Start of The data
(* ===== verification/WhereLogic.v ===== *)
(** The logic of the where-filter: what "unsure" and "no value" mean, and the laws of the
    operators. *)

From stdpp Require Import base list strings.
From Stdlib Require Import Ascii ZArith Lia SpecFloat.
From Stdlib Require String.
From S2P Require Import Prelude Strings Cron Format RegexGuard Where WhereTypes.
Import String.StringSyntax.

Local Open Scope Z_scope.

(** ** Two evaluations of the same expression

    [rel P m m'] compares what two computations return, whatever the states they start
    from: when both return, the results are related.  It composes like the monad.  The
    only thing asked of a state is that the pattern cache holds what its patterns compile
    to, which every computation keeps. *)

Section Relation.
Context `{regex_engine} `{number_text}.

Definition state_ok (s : wstate) : Prop := cache_ok (regex_cache (regexes s)).

Definition rel {A} (P : A -> A -> Prop) (m m' : M A) : Prop := forall s s', state_ok s -> state_ok s' ->
  match m s, m' s' with
  | (Ok a, t), (Ok a', t') => P a a' /\ state_ok t /\ state_ok t'
  | _, _ => True
  end.
(** A computation that keeps the states well formed. *)
Definition keeps {A} (m : M A) : Prop := rel (fun _ _ => True) m m.

Lemma rel_ret {A} (P : A -> A -> Prop) a a' : P a a' -> rel P (mret a) (mret a').
Proof. intros Hp s s' Hs Hs'. by split_and!. Qed.

Lemma rel_bind {A B} (P : A -> A -> Prop) (Q : B -> B -> Prop) m m' (k k' : A -> M B) :
  rel P m m' -> (forall a a', P a a' -> rel Q (k a) (k' a')) -> rel Q (m ≫= k) (m' ≫= k').
Proof.
  intros Hm Hk s s' Hs Hs'. specialize (Hm s s' Hs Hs'). unfold mbind, M_bind.
  destruct (m s) as [[a|e] t], (m' s') as [[a'|e'] t']; try done.
  - destruct Hm as (Hp & Ht & Ht'). exact (Hk a a' Hp t t' Ht Ht').
  - by destruct (k a t) as [[] ?].
Qed.

Lemma rel_bind_l {A B} (Q : B -> B -> Prop) (m : M A) (k : A -> M B) m' :
  keeps m -> (forall a, rel Q (k a) m') -> rel Q (m ≫= k) m'.
Proof.
  intros Hm Hk s s' Hs Hs'. specialize (Hm s s Hs Hs). unfold mbind, M_bind.
  destruct (m s) as [[a|] t]; [|done]. apply (Hk a t s'); [apply Hm | done].
Qed.
Lemma rel_bind_r {A B} (Q : B -> B -> Prop) m (m' : M A) (k' : A -> M B) :
  keeps m' -> (forall a, rel Q m (k' a)) -> rel Q m (m' ≫= k').
Proof.
  intros Hm Hk s s' Hs Hs'. specialize (Hm s' s' Hs' Hs'). unfold mbind, M_bind. destruct (m' s') as [[a|] t].
  - apply (Hk a s t); [done | apply Hm].
  - by destruct (m s) as [[] ?].
Qed.
(** [inr why] is [false] with its reason. *)
Definition resolve_physical (fs : filesystem) (token : cppstring) : cppstring + cppstring :=
  if has_nul token then inr why_nul
  else
    let input := to_separators token in
    let trimmed := str "it contains a path element ending in a space or a period, which Windows would silently rewrite" in
    if win32 && has_element_win32_would_trim input then inr trimmed
    else
      match weakly_canonical fs input with
      | inr message => inr (str "it could not be resolved (" ++ message ++ str ")")
      | inl canonical_path =>
        let resolved := trim_trailing_separator (to_separators canonical_path) in
        if bool_decide (resolved = []) || negb (is_absolute fs resolved) then inr (str "it is not an absolute path")
        else if has_parent_element resolved then inr (str "it could not be resolved to a path without a '..' element")
        else if win32 && has_element_win32_would_trim resolved then inr trimmed
        else if has_symlink_element fs resolved then inr (str "it passes through a symbolic link the resolver did not follow")
        else inl resolved
      end.

(** [s.rfind(c, pos)]: the last position up to [pos]. *)
Fixpoint rfind_upto (c : ascii) (s : cppstring) (pos i : nat) (best : option nat) : option nat :=
  match s with
  | [] => best
  | d :: s' => rfind_upto c s' pos (S i) (if bool_decide (d = c) && Nat.leb i pos then Some i else best)
  end.
(** [s.find_first_of("*?")] *)
Fixpoint first_wild (s : cppstring) (i : nat) : option nat :=
  match s with
  | [] => None
  | c :: s' => if bool_decide (c = c_star) || bool_decide (c = c_any) then Some i else first_wild s' (S i)
  end.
End of The data
_About this task:_ From the records above, pull every line that carries the word "keeps".

_Result of the exercise:_
    to, which every computation keeps. *)
(** A computation that keeps the states well formed. *)
Definition keeps {A} (m : M A) : Prop := rel (fun _ _ => True) m m.
  keeps m -> (forall a, rel Q (k a) m') -> rel Q (m ≫= k) m'.
  keeps m' -> (forall a, rel Q m (k' a)) -> rel Q m (m' ≫= k').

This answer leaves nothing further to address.